The crew called him Chief Daddy-O. He wasn’t a very good chief. Instead of running the Sonar Gang, they ran him.  A couple of excellent First Class kept things in order and actually ran the shop.  His Division Officer, some of the other Chiefs, his division, and even the mess cooks ordered him around.  He always did what he was told with good humor, saying, “Okay Daddy-O.”

He was married to a real ballbuster.  She demanded and ordered him around incessantly.  I don’t know if he loved her or was afraid of her, he never disagreed or disobeyed her.

We were leaving for WestPac, and the ship’s Legal Officer was preparing Power of Attorney documents for married personnel giving their wives authority to act in their behalf during their absence.  Chief Daddy-O’s wife insisted on an unlimited Power of Attorney, and he acquiesced.

Seven months later the ship returned to Pearl Harbor.  All the Brown-baggers were excited because Puss and the kids would be on the pier to welcome them home.  Chief Daddy-O was as excited as a Seaman Deuce on his first run to the Samari.  I was standing with him as he searched the pier for his wife.  She wasn’t there.  My wife was in Japan and would be coming to Hawaii in a couple of weeks.
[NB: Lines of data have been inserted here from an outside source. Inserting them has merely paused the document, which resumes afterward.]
(** The buffer of [Persist] is what both sources inserted, in the order of
    arrival whatever the source, newest first, followed by what was loaded
    from the file, the whole cut after 100. *)
Theorem Persist_history_is_newest_100 (file : option (list Persist.Trade))
    (evs : list Persist.Event) :
  (length (Persist.loadTradesFromFile file) <= 100)%nat ->
  Persist.tradeBuffer (Persist.run evs (Persist.initial file)) =
    take 100 (reverse (omap Persist_inserted evs) ++ Persist.loadTradesFromFile file).
Proof. apply Persist_buffer_run. Qed.

(** An external transaction, then a buy from the pair, on top of a file
    that held one trade. *)
Lemma Persist_history_is_newest_100_witness :
  Persist.tradeBuffer
    (Persist.run [Persist.Transaction bareTx "t"; Persist.SwapEvent aBuy None "t"]
       (Persist.initial (Some [Persist_externalTrade bareTx "s"]))) =
  take 100
    (reverse (omap Persist_inserted
                [Persist.Transaction bareTx "t"; Persist.SwapEvent aBuy None "t"]) ++
     Persist.loadTradesFromFile (Some [Persist_externalTrade bareTx "s"])).
Proof.
  apply (Persist_history_is_newest_100 (Some [Persist_externalTrade bareTx "s"%string])
           [Persist.Transaction bareTx "t"%string; Persist.SwapEvent aBuy None "t"%string]).
  simpl. lia.
Defined.

(** ** Persistence *)

Lemma Persist_step_file s ev :
  Persist.loadTradesFromFile (Persist.file s) = Persist.tradeBuffer s ->
  Persist.loadTradesFromFile (Persist.file (Persist.step s ev)) =
    Persist.tradeBuffer (Persist.step s ev).
Proof.
  intros Hs.
  destruct ev as [socket ip now | rpc clock | tx now | e txHash now | socket]; cbn [Persist.step].
  - unfold Persist.onConnection, Persist.socketEmit. simpl. by case_match.
  - by destruct (Persist_fetchInitialTrades_buffer rpc clock s) as [-> | ->].
  - done.
  - unfold Persist.onSwap. by destruct (Persist.swapTrade e txHash now).
  - done.
Qed.

(** What [trades.json] holds is always the buffer: whenever the process
    stops, the process started next on that file begins with exactly the
    history the old one had, whatever happened in between and whether or
    not there was a file to begin with. *)
Theorem Persist_restart_restores_history (file : option (list Persist.Trade))
    (evs : list Persist.Event) :
  Persist.tradeBuffer (Persist.initial (Persist.file (Persist.run evs (Persist.initial file)))) =
    Persist.tradeBuffer (Persist.run evs (Persist.initial file)).
Proof.
  change (Persist.loadTradesFromFile (Persist.file (Persist.run evs (Persist.initial file))) =
          Persist.tradeBuffer (Persist.run evs (Persist.initial file))).
  unfold Persist.run. induction evs as [| ev evs IH] using rev_ind; [done |].
  rewrite foldl_snoc. by apply Persist_step_file.
Qed.

(** ** Fan-out *)

Lemma omap_broadcast_absent {P} (socket : nat) (p : P) (l : list nat) :
  socket ∉ l ->
  omap (fun kp : nat * P => if bool_decide (kp.1 = socket) then Some kp.2 else None)
    (map (fun k => (k, p)) l) = [].
Proof.
  induction l as [| k l IH]; simpl; [done |].
  rewrite not_elem_of_cons. intros [Hk Hl].
  rewrite bool_decide_false by done. by apply IH.
Qed.

Lemma omap_broadcast_once {P} (socket : nat) (p : P) (l : list nat) :
  NoDup l -> socket ∈ l ->
  omap (fun kp : nat * P => if bool_decide (kp.1 = socket) then Some kp.2 else None)
    (map (fun k => (k, p)) l) = [p].
Proof.
  induction 1 as [| k l Hk Hl IH]; simpl.
  - by intros ?%elem_of_nil.
  - rewrite elem_of_cons. intros [<- | Hin].
    + rewrite bool_decide_true by done. simpl. f_equal. by apply omap_broadcast_absent.
    + rewrite bool_decide_false by (intros ->; done). by apply IH.
Qed.

Lemma Persist_step_published socket s ev :
  match ev with Persist.Connection _ _ _ | Persist.Disconnect _ => False | _ => True end ->
  NoDup (Persist.sockets s) -> socket ∈ Persist.sockets s ->
  Persist.sockets (Persist.step s ev) = Persist.sockets s /\
  Persist.inbox socket (Persist.step s ev) =
    Persist.inbox socket s ++ match Persist_published ev with Some p => [p] | None => [] end.
Proof.
  intros Hev Hnd Hin.
  destruct ev as [k ip now | rpc clock | tx now | e txHash now | k];
    cbn [Persist.step Persist_published]; try done.
  - rewrite app_nil_r. by destruct (Persist_fetchInitialTrades_buffer rpc clock s) as [-> | ->].
  - split; [done |].
    unfold Persist.inbox, Persist.onTransactionsNew, Persist.ioEmit.
    cbn [Persist.wire Persist.set_wire Persist.saveTradesToFile Persist.set_tradeBuffer
         Persist.sockets].
    rewrite omap_app. f_equal. by apply omap_broadcast_once.
  - unfold Persist.onSwap.
    destruct (Persist.swapTrade e txHash now) as [trade |]; cbn [fmap option_fmap option_map].
    + split; [done |].
      unfold Persist.inbox, Persist.emitNewTrade, Persist.ioEmit.
      cbn [Persist.wire Persist.set_wire Persist.saveTradesToFile Persist.set_tradeBuffer
           Persist.sockets].
      rewrite omap_app. f_equal.
      by apply (omap_broadcast_once socket (Persist.trades (Persist_tagged trade))).
    + by rewrite app_nil_r.
Qed.

Lemma Debounce_step_published socket s ev :
  match ev with Debounce.Connection _ _ _ | Debounce.Disconnect _ => False | _ => True end ->
  NoDup (Debounce.sockets s) -> socket ∈ Debounce.sockets s -> socket ∉ Debounce.awaiting s ->
  Debounce.sockets (Debounce.step s ev) = Debounce.sockets s /\
  (socket ∉ Debounce.awaiting (Debounce.step s ev)) /\
  Debounce.inbox socket (Debounce.step s ev) =
    Debounce.inbox socket s ++
      match Debounce_inserted ev with Some trade => [Debounce.trades_one trade] | None => [] end.
Proof.
  intros Hev Hnd Hin Hwait.
  destruct ev as [k ip now | k rpc clock | e txHash now | k];
    cbn [Debounce.step Debounce_inserted]; try done.
  - rewrite app_nil_r. unfold Debounce.onFetched, Debounce.socketEmit.
    case_bool_decide as Hk; [| done].
    assert (k <> socket) by (intros ->; done).
    cbn [Debounce.sockets Debounce.set_tradeBuffer Debounce.set_awaiting Debounce.tradeBuffer].
    case_bool_decide.
    + rewrite Debounce_inbox_snoc, bool_decide_false, app_nil_r by done.
      split; [done |]. split; [| done].
      cbn [Debounce.awaiting Debounce.set_wire Debounce.set_tradeBuffer Debounce.set_awaiting].
      rewrite list_elem_of_filter. tauto.
    + split; [done |]. split; [| done].
      cbn [Debounce.awaiting Debounce.set_wire Debounce.set_tradeBuffer Debounce.set_awaiting].
      rewrite list_elem_of_filter. tauto.
  - unfold Debounce.onSwap. destruct (Swap.swapTrade e txHash now) as [trade |].
    + split; [done |]. split; [done |].
      unfold Debounce.inbox, Debounce.emitNewTrade, Debounce.ioEmit.
      cbn [Debounce.wire Debounce.set_wire Debounce.set_tradeBuffer Debounce.sockets].
      rewrite omap_app. f_equal.
      by apply (omap_broadcast_once socket (Debounce.trades_one trade)).
    + by rewrite app_nil_r.
Qed.

Lemma Persist_inbox_run (evs : list Persist.Event) : forall s socket,
  Persist_subscribersStay evs ->
  NoDup (Persist.sockets s) -> socket ∈ Persist.sockets s ->
  Persist.inbox socket (Persist.run evs s) =
    Persist.inbox socket s ++ omap Persist_published evs.
Proof.
  induction evs as [| ev evs IH]; intros s socket Hevs Hnd Hin.
  - by rewrite app_nil_r.
  - apply Forall_cons in Hevs as [Hev Hevs].
    change (Persist.run (ev :: evs) s) with (Persist.run evs (Persist.step s ev)).
    destruct (Persist_step_published socket s ev Hev Hnd Hin) as [Hsock E].
    rewrite IH by (rewrite ?Hsock; done). rewrite E, <- app_assoc. f_equal.
    simpl. by destruct (Persist_published ev).
Qed.

(** While no subscriber comes or goes, every connected socket is sent
    exactly one packet per trade that is published (inserted by the pair
    listener or by the external stream), each holding that one trade, in
    the order of insertion; so all subscribers are sent the same sequence.
    An external trade travels as [transaction:new], a pair trade as
    [trades]; in [Debounce] every packet is a [trades].  Events that publish
    nothing send nothing: in [Debounce] backfills may settle in between,
    and what they write into the history is sent to no socket as packets of
    single trades (the socket must not be waiting for a backfill of its
    own, which ends with the history being sent to it). *)
Theorem publish_reaches_every_subscriber_once :
  (forall evs s socket,
     Persist_subscribersStay evs ->
     NoDup (Persist.sockets s) -> socket ∈ Persist.sockets s ->
     Persist.inbox socket (Persist.run evs s) =
       Persist.inbox socket s ++ omap Persist_published evs) /\
  (forall evs s socket,
     Debounce_subscribersStay evs ->
     NoDup (Debounce.sockets s) -> socket ∈ Debounce.sockets s ->
     socket ∉ Debounce.awaiting s ->
     Debounce.inbox socket (Debounce.run evs s) =
       Debounce.inbox socket s ++ map Debounce.trades_one (omap Debounce_inserted evs)).
Proof.
  split.
  - apply Persist_inbox_run.
  - induction evs as [| ev evs IH]; intros s socket Hevs Hnd Hin Hwait.
    + by rewrite app_nil_r.
    + apply Forall_cons in Hevs as [Hev Hevs].
      change (Debounce.run (ev :: evs) s) with (Debounce.run evs (Debounce.step s ev)).
      destruct (Debounce_step_published socket s ev Hev Hnd Hin Hwait) as (Hsock & Hwait' & E).
      rewrite IH by (rewrite ?Hsock; done). rewrite E, <- app_assoc. f_equal.
      simpl. by destruct (Debounce_inserted ev).
Qed.

(** Two subscribers of [Persist]; an external transaction, a rejected swap
    and a buy arrive.  Two subscribers of [Debounce], the second still
    waiting for its backfill; a buy arrives, the backfill of the second
    settles, and a sell arrives: the first is sent the buy and the sell. *)
Lemma publish_reaches_every_subscriber_once_witness :
  Persist.inbox 2
    (Persist.run
       [Persist.Transaction bareTx "t"; Persist.SwapEvent unpaidBuy None "t";
        Persist.SwapEvent aBuy None "t"]
       (Persist.onConnection 2 (Persist.onConnection 1 (Persist.initial None)))) =
  Persist.inbox 2 (Persist.onConnection 2 (Persist.onConnection 1 (Persist.initial None))) ++
    omap Persist_published
      [Persist.Transaction bareTx "t"; Persist.SwapEvent unpaidBuy None "t";
       Persist.SwapEvent aBuy None "t"] /\
  Debounce.inbox 1
    (Debounce.run
       [Debounce.SwapEvent aBuy None "t"; Debounce.Fetched 2 nodeWithSell atT;
        Debounce.SwapEvent aSell None "t"]
       (Debounce.onConnection 2 "10.0.0.2" 1700000000000
          (Debounce.onFetched 1 quietNode atT
             (Debounce.onConnection 1 "10.0.0.1" 1700000000000 Debounce.initial)))) =
  Debounce.inbox 1
    (Debounce.onConnection 2 "10.0.0.2" 1700000000000
       (Debounce.onFetched 1 quietNode atT
          (Debounce.onConnection 1 "10.0.0.1" 1700000000000 Debounce.initial))) ++
    map Debounce.trades_one
      (omap Debounce_inserted
         [Debounce.SwapEvent aBuy None "t"; Debounce.Fetched 2 nodeWithSell atT;
          Debounce.SwapEvent aSell None "t"]).
Proof.
  split.
  - apply (proj1 publish_reaches_every_subscriber_once
             [Persist.Transaction bareTx "t"%string; Persist.SwapEvent unpaidBuy None "t"%string;
              Persist.SwapEvent aBuy None "t"%string]
             (Persist.onConnection 2 (Persist.onConnection 1 (Persist.initial None))) 2%nat).
    + repeat constructor.
    + vm_compute. apply NoDup_cons. split; [| apply NoDup_singleton].
      intros Hin. apply elem_of_cons in Hin as [Hin | Hin];
        [discriminate | by apply elem_of_nil in Hin].
    + vm_compute. constructor.
  - apply (proj2 publish_reaches_every_subscriber_once
             [Debounce.SwapEvent aBuy None "t"%string; Debounce.Fetched 2 nodeWithSell atT;
              Debounce.SwapEvent aSell None "t"%string]
             (Debounce.onConnection 2 "10.0.0.2" 1700000000000
                (Debounce.onFetched 1 quietNode atT
                   (Debounce.onConnection 1 "10.0.0.1" 1700000000000 Debounce.initial))) 1%nat).
    + repeat constructor.
    + vm_compute. apply NoDup_cons. split; [| apply NoDup_singleton].
      intros Hin. apply elem_of_cons in Hin as [Hin | Hin];
        [discriminate | by apply elem_of_nil in Hin].
    + vm_compute. apply list_elem_of_further, list_elem_of_here.
    + vm_compute. intros Hin. apply elem_of_cons in Hin as [Hin | Hin];
        [discriminate | by apply elem_of_nil in Hin].
Defined.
He waited nervously while a phone was installed into the CPO mess and called his house only to get a message that the number was no longer in service. An old shipmate had kept my car for me while I was in WestPac and brought it to the ship.  Daddy-O asked me to drive him to his house in CPO Housing. I reluctantly did so.  I was fairly sure what he would find.  I followed him to the door and inside after he unlocked it.
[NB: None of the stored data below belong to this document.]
(** The function body, with [deletionResults] as its local variable. *)
Definition deleteBody (name : string) : Comp (list string * St) DeleteResult :=
  try_catch
    (try_catch
       (lift (unmountContainer name) ;; push "Container unmounted")
       (fun _ => push "Unmount skipped (not mounted)") ;;
     removeStep (containerFileOf name) "Container file deleted"
                "Container file not found (already deleted)" ;;
     removeStep (configFileOf name) "Configuration deleted"
                "Configuration not found (already deleted)" ;;
     removeStep (mountPointOf name) "Mount point removed"
                "Mount point not found (already removed)" ;;
     deletionResults <- gets fst ;;
     ret {| dr_success := true;
            dr_message := "Container " +:+ name +:+ " deleted successfully";
            details := deletionResults;
            warning := None |})
    (fun error =>
       lift (consoleError ("Error deleting container " +:+ name +:+ ": "
                           +:+ message error)) ;;
       deletionResults <- gets fst ;;
       ret {| dr_success := true;
              dr_message := "Container " +:+ name
                              +:+ " cleanup completed (with issues)";
              details := deletionResults;
              warning := Some (message error) |}).

Definition deleteContainer (name : string) : M DeleteResult :=
  fun s => let '(r, (_, s')) := deleteBody name ([], s) in (r, s').

(** *** The handler of [DELETE /primary] *)

Definition deletePrimary (password : string) : M Response :=
  try_catch
    (if negb (truthy_string password) then
       ret {| status := 400; body := ErrorBody "Password required for deletion" |}
     else
       isValidPassword <- verifyContainerPassword "primary" password ;;
       if negb isValidPassword then
         ret {| status := 401; body := ErrorBody "Invalid password" |}
       else
         result <- deleteContainer "primary" ;;
         ret {| status := 200; body := DeleteBody result |})
    (fun error => ret {| status := 500; body := ErrorBody (message error) |}).

End Service.

Arguments activityMonitoringActive {P} s.

(** ** The rest of the service, and the other routes

    [getPrimaryContainer] and [listContainers] of the service, and the
    handlers of [backend/src/routes/containers.js] other than
    [DELETE /primary].  In the objects they return, a field that is
    [null], [undefined] or left out is [None]. *)

Definition primaryContainerName : string := "primary".

(** What [getPrimaryContainer] returns: its own fields, and those of the
    status spread into it. *)
Record PrimaryContainer : Type := mkPrimaryContainer {
  pc_name : string;
  pc_file : string;
  sillyTavernRunning : bool;
  pc_lastActivity : option Z;
  minutesInactive : option Z;
  pc_activityMonitoringActive : option bool;
  pc_status : Status
}.

(** The status both fallback objects carry. *)
Definition missingStatus : Status :=
  {| st_exists := false;
     mounted := false;
     mountPoint := None;
     config := None;
     st_applications := [] |}.

(** An entry of [listContainers]: the name, the file, and the status
    spread into it. *)
Record ContainerEntry : Type := mkContainerEntry {
  ce_name : string;
  ce_file : string;
  ce_status : Status
}.

(** [file.endsWith(ext)] *)
Definition endsWith (ext file : string) : bool :=
  (String.length ext <=? String.length file)%nat
  && String.eqb
       (String.substring (String.length file - String.length ext) (String.length ext)
                  file)
       ext.

(** [path.basename(file, ext)] for a directory entry [file], which is a
    single path segment: a final [ext] is taken away. *)
Definition basename (file ext : string) : string :=
  if endsWith ext file then
    String.substring 0 (String.length file - String.length ext) file
  else file.

(** [containerNames.add(name)]: a [Set] keeps the order of insertion and
    holds a value once. *)
Definition addName (name : string) (containerNames : list string) : list string :=
  if existsb (String.eqb name) containerNames then containerNames
  else containerNames ++ [name].

(** The [for (const file of files)] loops of [listContainers]. *)
Fixpoint collect (ext : string) (files containerNames : list string)
  : list string :=
  match files with
  | [] => containerNames
  | file :: rest =>
      collect ext rest
        (if endsWith ext file then addName (basename file ext) containerNames
         else containerNames)
  end.

(** What a handler sends: [res.json(a)], with status 200, or
    [res.status(n).json({ error })]. *)
Inductive Reply (A : Type) : Type :=
| Json (a : A)
| Refused (code : Z) (error : string).
Arguments Json {A} a.
Arguments Refused {A} code error.

Section Routes.

Context (P : Platform).

(** *** getPrimaryContainer *)

Definition getPrimaryContainer : M P PrimaryContainer :=
  let name := primaryContainerName in
  try_catch
    (status <- getContainerStatus P name ;;
     running <- isSillyTavernRunning P ;;
     lastActivity <- gets (fun s => lastActivity s !! name) ;;
     minutes <- match lastActivity with
                | Some last =>
                    now <- newDate P ;; ret (Some ((now - last) / (1000 * 60)))
                | None => ret None
                end ;;
     active <- gets activityMonitoringActive ;;
     ret {| pc_name := name;
            pc_file := name +:+ ".vc";
            sillyTavernRunning := running;
            pc_lastActivity := lastActivity;
            minutesInactive := minutes;
            pc_activityMonitoringActive := Some active;
            pc_status := status |})
    (fun _ =>
       ret {| pc_name := name;
              pc_file := name +:+ ".vc";
              sillyTavernRunning := false;
              pc_lastActivity := None;
              minutesInactive := None;
              pc_activityMonitoringActive := None;
              pc_status := missingStatus |}).

(** *** The handlers

    A password that is missing from the body is the empty string (both are
    falsy); a size that is missing is [None]. *)

(** [catch (error) { res.status(500).json({ error: error.message }) }] *)
Definition serverError {A} (error : JsError) : M P (Reply A) :=
  ret (Refused 500 (message error)).

(** [GET /primary] *)
Definition getPrimary : M P (Reply PrimaryContainer) :=
  try_catch (container <- getPrimaryContainer ;; ret (Json container))
            serverError.

(** [POST /primary/create] *)
Definition postCreate (password : string) (size : option Z)
  : M P (Reply CreateResult) :=
  try_catch
    (match size with
     | Some sizeGB =>
         if negb (truthy_string password) || negb (truthy_number sizeGB) then
           ret (Refused 400 "Missing required fields: password, size")
         else
           result <- createContainer P primaryContainerName password sizeGB ;;
           ret (Json result)
     | None => ret (Refused 400 "Missing required fields: password, size")
     end)
    serverError.

(** [POST /primary/mount] *)
Definition postMount (password : string) : M P (Reply MountResult) :=
  try_catch
    (if negb (truthy_string password) then ret (Refused 400 "Password required")
     else
       result <- mountContainer P primaryContainerName password ;;
       ret (Json result))
    serverError.

(** [POST /primary/unmount] *)
Definition postUnmount : M P (Reply UnmountResult) :=
  try_catch
    (result <- unmountContainer P primaryContainerName ;; ret (Json result))
    serverError.

(** [POST /primary/start] *)
Definition postStart : M P (Reply (list AppResult)) :=
  try_catch
    (result <- startApplications P primaryContainerName ;; ret (Json result))
    serverError.

(** [POST /primary/stop] *)
Definition postStop : M P (Reply (list AppResult)) :=
  try_catch
    (result <- stopApplications P primaryContainerName ;; ret (Json result))
    serverError.

(** [POST /primary/verify-password]; the body of the answer is
    [{ valid: result }]. *)
Definition postVerifyPassword (password : string) : M P (Reply bool) :=
  try_catch
    (if negb (truthy_string password) then ret (Refused 400 "Password required")
     else
       result <- verifyContainerPassword P primaryContainerName password ;;
       ret (Json result))
    serverError.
There was nothing in the apartment except a pile of stuff in the center of the living room.  The one bowling trophy he had won the night divine intervention had caused him to bowl a 225 with his 130 average, a stack of documents and photos commemorating graduations from Navy Schools and promotions.  The album containing their wedding photos was also there.  She had used a magic marker to cover his face in each picture.

If you are thinking, “That’s not so bad, at least he is free of the bitch,” hang on to your asshole, that was just the beginning.  She had shipped all their furniture to Virginia charged to his next transfer.   She had maxed out their credit cards and contracted for new ones using the Power of Attorney and maxed those.  She had taken loans from three different credit unions and a couple of banks.

When the smoke finally cleared, he found that he owed sixty seven thousand dollars.  Navy legal helped him trim that down some and helped lower the interest rates.  But the bottom line was, “he had given her the pawer of attorney.”  In other words, he was fucked.

Shortly afterward, I transferred to Pearl for shore duty.  Three years later I transferred to an FF homeported in Yokosuka and there was Daddy-O.  He told me he hadn’t been on liberty in over four years. He said he had less than twenty thousand dollars left to pay off and he would finally be free.

But look in his locker and her picture was displayed on the inside of the door.